The Version 1 NN used an input layer, two hidden layers, and an output layer. The number of nodes in each hidden layer is based on a multiple of the number of inputs to that layer. The first hidden layer has 624 nodes, which is the number of inputs times three, and the second hidden layer has 1,248 nodes, which is 624 times two. All neurons in both layers are activated using the rectified linear unit function (ReLU, defined in Equation 3).
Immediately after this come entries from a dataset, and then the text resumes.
Lemma split_impl_plain lead segs pre post buf : Forall (plain separator delim) segs ->
  (length (segment_bytes segs) <= length buf)%nat ->
  split_impl (pre ++ joined sep lead segs ++ post) separator delim (Z.of_nat (length pre))
    (Z.of_nat (length (joined sep lead segs))) buf (Z.of_nat (length buf))
  = Some {| cs_pos := Z.of_nat (length (segment_bytes segs));
            cs_length := Z.of_nat (length buf) - Z.of_nat (length (segment_bytes segs));
            cs_n := Z.of_nat (length segs);
            cs_buf := segment_bytes segs ++ drop (length (segment_bytes segs)) buf |}.
Proof.
  intros Hp Hroom. pose proof (joined_longer lead segs Hp). unfold split_impl.
  rewrite (split_path_plain lead segs pre post _ [] buf) by
    (try done; cbn [pi_pos pi_segment_length pi_n]; lia).
  cbn [app]. rewrite length_drop. do 2 f_equal; lia.
Qed.
End Split.

(** ** A URI with the fixed host of the stack *)

Definition COAP_URI_HEADER : list Z := chars "coap://[::]/".

Lemma split_uri_header rest n :
  coap_split_uri (COAP_URI_HEADER ++ rest) (12 + n)
  = split_path_query (COAP_URI_HEADER ++ rest) (with_host (8, 2)) 8 11 (S n).
Proof. reflexivity. Qed.

(** What [*uri] refers to: the path behind the header and the query behind
    that. *)
Definition uri_of (path : list Z) (query : option (list Z)) : coap_uri_t := {|
  uri_host := Some (8, 2); uri_port := COAP_DEFAULT_PORT;
  uri_path := if decide (path = []) then None else Some (12, Z.of_nat (length path));
  uri_query := match query with
               | None => None
               | Some q => Some (13 + Z.of_nat (length path), Z.of_nat (length q))
               end |}.
(** The option's length is within its array. *)
Definition header_option_ok (o : CAHeaderOption_t) : Prop :=
  0 <= optionLength o <= Z.of_nat (length (optionData o)) /\ Forall is_byte (optionData o).

Definition message_header_options (info : CAInfo_t) : list CAHeaderOption_t :=
  take (Z.to_nat (numOptions info)) (default [] (options info)).

Record header_options_ok (info : CAInfo_t) : Prop := {
  ho_count : 0 <= numOptions info <= Z.of_nat (length (default [] (options info)));
  ho_options : Forall header_option_ok (message_header_options info);
}.

Definition user_options (info : CAInfo_t) : list hcoap_option :=
  (fun o => (optionID o, node_value (optionID o) (option_value o)))
  <$> filter (fun o => skipped_option (optionID o) = false) (message_header_options info).

Definition format_options (formatOption : Z) (format : CAPayloadFormat_t) (versionOption version : Z)
    : list hcoap_option :=
  match format with
  | CA_FORMAT_APPLICATION_CBOR => [(formatOption, [COAP_MEDIATYPE_APPLICATION_CBOR])]
  | CA_FORMAT_APPLICATION_VND_OCF_CBOR =>
      [(formatOption, [39; 16]); (versionOption, be (var_bytes_len version 4) version)]
  | _ => []
  end.

Definition head_options (info : CAInfo_t) : list hcoap_option :=
  user_options info ++
  format_options COAP_OPTION_CONTENT_FORMAT (payloadFormat info) CA_OPTION_CONTENT_VERSION (payloadVersion info) ++
  format_options COAP_OPTION_ACCEPT (acceptFormat info) CA_OPTION_ACCEPT_VERSION (acceptVersion info).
In the output layer, a linear activation function is used to render the log of the flux values.

\begin{array}{l} ReLU : f (x) = {\begin{array}{l} 0, & x < 0 \\ x, & x \geq 0 \end{array} & (3) \end{array}

2.2.2. Version 2 Neural Network

We made modifications to the NN by modifying both the inputs, targets, and NN architecture. See section 2.1.3.1 for descriptions of how the inputs were modified from the Version 1 model. The NN architecture modifications from Version 1 to Version 2 are as follows. The number of inputs to the Version 2 model is 174. The first hidden layer has 522 nodes, which is three times the number of inputs. The second hidden layer has 1,044 nodes which is twice the number of nodes in the first hidden layer. As in the Version 1 model, all nodes in both hidden layers are activated using ReLU, and the output layer is activated using a linear function.

2.3. Neural Network Training

We utilized Keras with Tensorflow (Abadi et al., 2015) software for our NN training. Weights and biases were updated using a loss function of mean squared error (MSE) and the Adam optimization algorithm (Kingma and Ba, 2014) with hyperparameters set to α(learning rate) = 0.001, β₁ = 0.9, β₂ = 0.999, and ϵ = 10⁻⁷. Although MSE was calculated using all 17 energy channels in the $\vec{y} -$ and $\hat{\vec{y}}$ -vectors, the weights and biases for each channel were updated independently. For both versions, we stopped training when it was detected that the test loss had stopped decreasing after three consecutive epochs. This occurred after ten epochs for both versions. We trained both NNs in batches of 50 training examples, resulting in several thousand updates per epoch.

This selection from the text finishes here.